[Records contained in a dataset]
****
(** What [sendTx] does for task [t], in the order of the code: the callback
    with the incremented counter, the call of the submitter and its return,
    the start of the notifier (line 100), the deferred callback with the
    decremented counter (line 97), the return of the submitter's error. *)
Definition script (t : Task) (v1 : Z) (r : option types_Receipt) (e : option error) (v2 : Z)
  : list Event :=
  [ EvPending 1 v1;
    EvSend (t_group t) (it_candidate (t_item t));
    EvSent r e;
    EvNotify (it_ch (t_item t)) (mkTxReceipt (it_id (t_item t)) r e);
    EvPending minus_one v2;
    EvReturn e ].

(** How much of its script a task has run, by phase. *)
Definition in_step (t : Task) (evs : list Event) : Prop :=
  match t_phase t with
  | Started => evs = []
  | Sending => exists v1 r e v2, evs = take 2 (script t v1 r e v2)
  | Sent r e => exists v1 v2, evs = take 3 (script t v1 r e v2)
  | Notifying e => exists v1 r v2, evs = take 4 (script t v1 r e v2)
  | Returned e => exists v1 r v2, evs = script t v1 r e v2
  | Releasing | Finished => exists v1 r e v2, evs = script t v1 r e v2
  end.

(** Reading the trace from counter value [p]: every callback gets the value
    that [Add] returned; the result is the counter at the end. *)
Fixpoint replay (p : Z) (tr : list (nat * Event)) : option Z :=
  match tr with
  | [] => Some p
  | (_, EvPending delta v) :: tr' =>
      if v =? wrap64 (p + delta) then replay v tr' else None
  | _ :: tr' => replay p tr'
  end.

(** Every task has run the part of its script that its phase says, no
    event belongs to a task that does not exist, and the callbacks got the
    values of the counter. *)
Record Traced (s : State) : Prop := {
  trc_task : forall j t, tasks s !! j = Some t -> in_step t (events_of j (trace s));
  trc_none : forall j, (length (tasks s) <= j)%nat -> events_of j (trace s) = [];
  trc_replay : replay 0 (trace s) = Some (pending s)
}.

(** Call [k] is over: its receipt was sent, or [TrySend] returned false. *)
Definition settled (s : State) (k : nat) : Prop :=
  wsum (delivered k) (written s) + wsum (answered k false) (results s) = 1.

(** The number of calls a goroutine inside [Wait] saw when it passed
    [q.receiptWg.Wait()]. *)
Definition caller_seen (c : Caller) : option nat :=
  match c with
  | Drained n | WaitingGroup n | ParkedGroup n _ | GroupWaited n _ => Some n
  | _ => None
  end.

(** For a goroutine in [Wait] past line 53, the calls it saw are over; at
    [q.group.Wait()] there is a group. *)
Record Waits (s : State) : Prop := {
  wt_seen : forall i c n k, callers s !! i = Some c -> caller_seen c = Some n ->
                            (k < n)%nat -> settled s k;
  wt_group : forall i n, callers s !! i = Some (WaitingGroup n) -> group s <> None
}.

(** The task, the notifier works for call [k]. *)
Definition task_of (k : nat) (t : Task) : Z := b2z (bool_decide (t_attempt t = k)).

Definition notifier_of (k : nat) (x : Notifier) : Z := b2z (bool_decide (n_attempt x = k)).

(** Every task of call [k] is before line 100 or has started its notifier,
    and every notifier is about to send or has sent its receipt. *)
Record Census (s : State) : Prop := {
  cen_tasks : forall k,
    wsum (task_of k) (tasks s) = wsum (in_task k) (tasks s) + wsum (notifier_of k) (notifiers s);
  cen_notifiers : forall k,
    wsum (notifier_of k) (notifiers s)
    = wsum (in_notifier k) (notifiers s) + wsum (delivered k) (written s)
}.

(** The goroutine is parked in [q.receiptWg.Wait()]. *)
Definition parked (c : Caller) : Z :=
  match c with Parked => 1 | _ => 0 end.

(** The goroutine is parked in [Wait()] of group [g]. *)
Definition parked_in (g : nat) (c : Caller) : Z :=
  match c with
  | LockedWaiting _ _ _ g' | ParkedGroup _ g' => b2z (bool_decide (g' = g))
  | _ => 0
  end.

(** Every parked goroutine is counted among the waiters of its [WaitGroup]
    or has a wake-up waiting for it, and a [WaitGroup] has waiters only while
    its counter is not zero. *)
Record Parking (s : State) : Prop := {
  prk_receipt : wsum parked (callers s) = receiptWaiters s + receiptWake s;
  prk_receipt_sign :
    0 <= receiptWaiters s /\ 0 <= receiptWake s /\ (0 < receiptWaiters s -> 0 < receiptWg s);
  prk_group : forall g G, groups s !! g = Some G ->
    wsum (parked_in g) (callers s) = g_waiters G + g_wake G
    /\ 0 <= g_waiters G /\ 0 <= g_wake G /\ (0 < g_waiters G -> 0 < g_wg G)
}.

(** All of the above. *)
Record Inv (s : State) : Prop := {
  inv_conf : Configured s;
  inv_cnt : Counters s;
  inv_grp : Groups s;
  inv_led : Ledger s;
  inv_trc : Traced s;
  inv_wt : Waits s;
  inv_cen : Census s;
  inv_prk : Parking s
}.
****
*What to work on*:
Restate verbatim the first line above and all lines after it through the line containing "[] => Some p"; omit the rest.

*Written answer*:
(** What [sendTx] does for task [t], in the order of the code: the callback
    with the incremented counter, the call of the submitter and its return,
    the start of the notifier (line 100), the deferred callback with the
    decremented counter (line 97), the return of the submitter's error. *)
Definition script (t : Task) (v1 : Z) (r : option types_Receipt) (e : option error) (v2 : Z)
  : list Event :=
  [ EvPending 1 v1;
    EvSend (t_group t) (it_candidate (t_item t));
    EvSent r e;
    EvNotify (it_ch (t_item t)) (mkTxReceipt (it_id (t_item t)) r e);
    EvPending minus_one v2;
    EvReturn e ].

(** How much of its script a task has run, by phase. *)
Definition in_step (t : Task) (evs : list Event) : Prop :=
  match t_phase t with
  | Started => evs = []
  | Sending => exists v1 r e v2, evs = take 2 (script t v1 r e v2)
  | Sent r e => exists v1 v2, evs = take 3 (script t v1 r e v2)
  | Notifying e => exists v1 r v2, evs = take 4 (script t v1 r e v2)
  | Returned e => exists v1 r v2, evs = script t v1 r e v2
  | Releasing | Finished => exists v1 r e v2, evs = script t v1 r e v2
  end.

(** Reading the trace from counter value [p]: every callback gets the value
    that [Add] returned; the result is the counter at the end. *)
Fixpoint replay (p : Z) (tr : list (nat * Event)) : option Z :=
  match tr with
  | [] => Some p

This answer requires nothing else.